■ Exercise: In the listing below, count the lines with "Open" and report only the figure.

■ Task material:
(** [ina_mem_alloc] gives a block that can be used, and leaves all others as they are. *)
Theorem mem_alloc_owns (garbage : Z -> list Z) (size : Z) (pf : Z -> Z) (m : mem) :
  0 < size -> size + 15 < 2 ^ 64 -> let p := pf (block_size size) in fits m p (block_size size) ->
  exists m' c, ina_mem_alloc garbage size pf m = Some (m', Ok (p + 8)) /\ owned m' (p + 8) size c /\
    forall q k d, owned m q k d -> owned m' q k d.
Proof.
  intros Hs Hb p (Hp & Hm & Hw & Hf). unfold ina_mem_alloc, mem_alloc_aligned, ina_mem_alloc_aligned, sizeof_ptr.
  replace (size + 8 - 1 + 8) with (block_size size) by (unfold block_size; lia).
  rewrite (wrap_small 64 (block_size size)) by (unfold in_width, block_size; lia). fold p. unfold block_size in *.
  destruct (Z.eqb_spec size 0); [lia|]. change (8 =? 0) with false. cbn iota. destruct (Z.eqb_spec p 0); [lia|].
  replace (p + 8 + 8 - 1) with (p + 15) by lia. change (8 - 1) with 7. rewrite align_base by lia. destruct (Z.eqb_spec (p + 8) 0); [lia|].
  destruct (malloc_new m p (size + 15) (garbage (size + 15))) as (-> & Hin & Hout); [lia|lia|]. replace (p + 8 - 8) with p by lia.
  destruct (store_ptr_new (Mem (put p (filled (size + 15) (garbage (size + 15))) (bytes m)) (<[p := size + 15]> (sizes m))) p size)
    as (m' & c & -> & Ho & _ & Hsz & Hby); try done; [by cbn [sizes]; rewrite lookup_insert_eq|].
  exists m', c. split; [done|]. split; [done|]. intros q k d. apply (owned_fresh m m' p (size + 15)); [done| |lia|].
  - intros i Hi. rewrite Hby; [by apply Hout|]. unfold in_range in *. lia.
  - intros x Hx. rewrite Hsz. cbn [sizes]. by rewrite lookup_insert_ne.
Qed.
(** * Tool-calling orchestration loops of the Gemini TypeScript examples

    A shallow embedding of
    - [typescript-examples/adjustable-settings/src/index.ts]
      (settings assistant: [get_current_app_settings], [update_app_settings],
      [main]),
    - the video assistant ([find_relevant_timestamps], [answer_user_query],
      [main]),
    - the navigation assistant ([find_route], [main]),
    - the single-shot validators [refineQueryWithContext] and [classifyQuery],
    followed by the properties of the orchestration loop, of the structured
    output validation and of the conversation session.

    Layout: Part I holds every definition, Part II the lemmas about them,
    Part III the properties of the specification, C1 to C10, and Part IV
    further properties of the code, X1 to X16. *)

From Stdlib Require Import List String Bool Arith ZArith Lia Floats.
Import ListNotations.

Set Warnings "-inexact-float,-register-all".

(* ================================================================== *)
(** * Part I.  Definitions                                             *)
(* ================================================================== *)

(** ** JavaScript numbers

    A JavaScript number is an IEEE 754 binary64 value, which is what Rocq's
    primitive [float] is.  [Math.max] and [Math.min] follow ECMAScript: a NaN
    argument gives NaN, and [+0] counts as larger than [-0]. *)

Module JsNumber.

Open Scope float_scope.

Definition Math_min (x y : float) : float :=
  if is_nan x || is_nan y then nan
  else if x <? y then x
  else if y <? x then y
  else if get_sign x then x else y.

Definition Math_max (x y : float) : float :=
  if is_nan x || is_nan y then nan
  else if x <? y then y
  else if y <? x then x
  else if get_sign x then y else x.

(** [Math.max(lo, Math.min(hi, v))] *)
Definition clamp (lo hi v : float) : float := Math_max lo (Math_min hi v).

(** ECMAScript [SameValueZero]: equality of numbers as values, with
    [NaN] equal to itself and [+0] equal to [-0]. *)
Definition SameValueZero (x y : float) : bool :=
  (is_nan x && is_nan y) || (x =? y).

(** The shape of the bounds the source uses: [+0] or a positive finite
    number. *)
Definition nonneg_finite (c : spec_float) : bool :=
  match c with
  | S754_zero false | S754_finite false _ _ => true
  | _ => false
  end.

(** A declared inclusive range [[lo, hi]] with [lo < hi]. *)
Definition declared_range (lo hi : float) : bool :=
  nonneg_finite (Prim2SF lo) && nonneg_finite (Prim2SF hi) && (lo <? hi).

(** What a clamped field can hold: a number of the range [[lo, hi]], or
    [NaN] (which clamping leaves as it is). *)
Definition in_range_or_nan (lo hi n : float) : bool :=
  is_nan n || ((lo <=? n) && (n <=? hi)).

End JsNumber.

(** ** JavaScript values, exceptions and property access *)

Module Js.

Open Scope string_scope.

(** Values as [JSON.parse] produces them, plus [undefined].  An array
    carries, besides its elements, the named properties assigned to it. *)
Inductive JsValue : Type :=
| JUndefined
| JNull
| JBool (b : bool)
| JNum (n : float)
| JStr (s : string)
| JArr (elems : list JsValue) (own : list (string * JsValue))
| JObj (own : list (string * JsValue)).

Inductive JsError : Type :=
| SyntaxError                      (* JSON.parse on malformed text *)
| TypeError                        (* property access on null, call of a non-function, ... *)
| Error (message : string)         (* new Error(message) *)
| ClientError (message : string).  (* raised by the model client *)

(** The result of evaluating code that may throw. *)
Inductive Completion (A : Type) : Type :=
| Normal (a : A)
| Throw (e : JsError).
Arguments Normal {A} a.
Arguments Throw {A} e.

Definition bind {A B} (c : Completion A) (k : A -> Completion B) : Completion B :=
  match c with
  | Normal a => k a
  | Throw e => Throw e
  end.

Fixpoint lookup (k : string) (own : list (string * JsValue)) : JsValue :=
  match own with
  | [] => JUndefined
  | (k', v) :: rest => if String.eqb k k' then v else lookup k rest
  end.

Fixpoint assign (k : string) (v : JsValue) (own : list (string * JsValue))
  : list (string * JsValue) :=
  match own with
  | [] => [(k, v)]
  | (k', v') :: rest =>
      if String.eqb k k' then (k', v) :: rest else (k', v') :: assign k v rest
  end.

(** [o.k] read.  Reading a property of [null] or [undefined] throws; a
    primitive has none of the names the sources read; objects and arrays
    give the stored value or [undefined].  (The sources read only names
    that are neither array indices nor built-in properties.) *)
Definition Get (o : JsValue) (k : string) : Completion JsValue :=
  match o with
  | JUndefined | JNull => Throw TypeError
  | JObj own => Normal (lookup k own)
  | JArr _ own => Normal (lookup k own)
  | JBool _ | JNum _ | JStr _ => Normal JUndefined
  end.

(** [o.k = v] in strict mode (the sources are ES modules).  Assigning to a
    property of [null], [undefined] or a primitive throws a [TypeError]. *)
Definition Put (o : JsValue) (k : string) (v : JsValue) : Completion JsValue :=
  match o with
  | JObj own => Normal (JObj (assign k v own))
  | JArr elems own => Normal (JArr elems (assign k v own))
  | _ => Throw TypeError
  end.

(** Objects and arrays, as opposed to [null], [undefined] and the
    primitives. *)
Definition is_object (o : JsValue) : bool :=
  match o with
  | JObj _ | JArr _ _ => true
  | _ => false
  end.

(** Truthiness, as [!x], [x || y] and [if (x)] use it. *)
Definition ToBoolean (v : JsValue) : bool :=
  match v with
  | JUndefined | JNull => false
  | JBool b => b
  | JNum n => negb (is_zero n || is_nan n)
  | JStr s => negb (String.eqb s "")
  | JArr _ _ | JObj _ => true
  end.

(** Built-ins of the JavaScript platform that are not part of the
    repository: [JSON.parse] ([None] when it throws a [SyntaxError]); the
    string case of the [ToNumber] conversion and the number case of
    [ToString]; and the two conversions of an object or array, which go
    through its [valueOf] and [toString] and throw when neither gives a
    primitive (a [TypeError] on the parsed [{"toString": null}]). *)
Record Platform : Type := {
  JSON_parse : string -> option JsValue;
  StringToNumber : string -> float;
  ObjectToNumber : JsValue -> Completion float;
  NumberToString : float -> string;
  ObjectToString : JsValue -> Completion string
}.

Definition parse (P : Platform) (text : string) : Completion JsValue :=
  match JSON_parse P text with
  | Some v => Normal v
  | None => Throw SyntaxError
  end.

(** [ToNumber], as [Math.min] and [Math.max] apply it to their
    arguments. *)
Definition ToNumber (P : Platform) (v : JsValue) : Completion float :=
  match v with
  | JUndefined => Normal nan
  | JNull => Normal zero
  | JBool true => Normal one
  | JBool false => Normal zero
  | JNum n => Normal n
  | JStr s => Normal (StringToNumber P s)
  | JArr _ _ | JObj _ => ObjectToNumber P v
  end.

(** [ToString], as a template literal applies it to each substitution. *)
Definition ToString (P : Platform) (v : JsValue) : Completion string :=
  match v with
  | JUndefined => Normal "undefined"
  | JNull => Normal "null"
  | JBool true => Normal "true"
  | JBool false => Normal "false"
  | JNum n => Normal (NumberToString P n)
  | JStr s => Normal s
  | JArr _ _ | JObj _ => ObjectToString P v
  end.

■ Exercise result: 2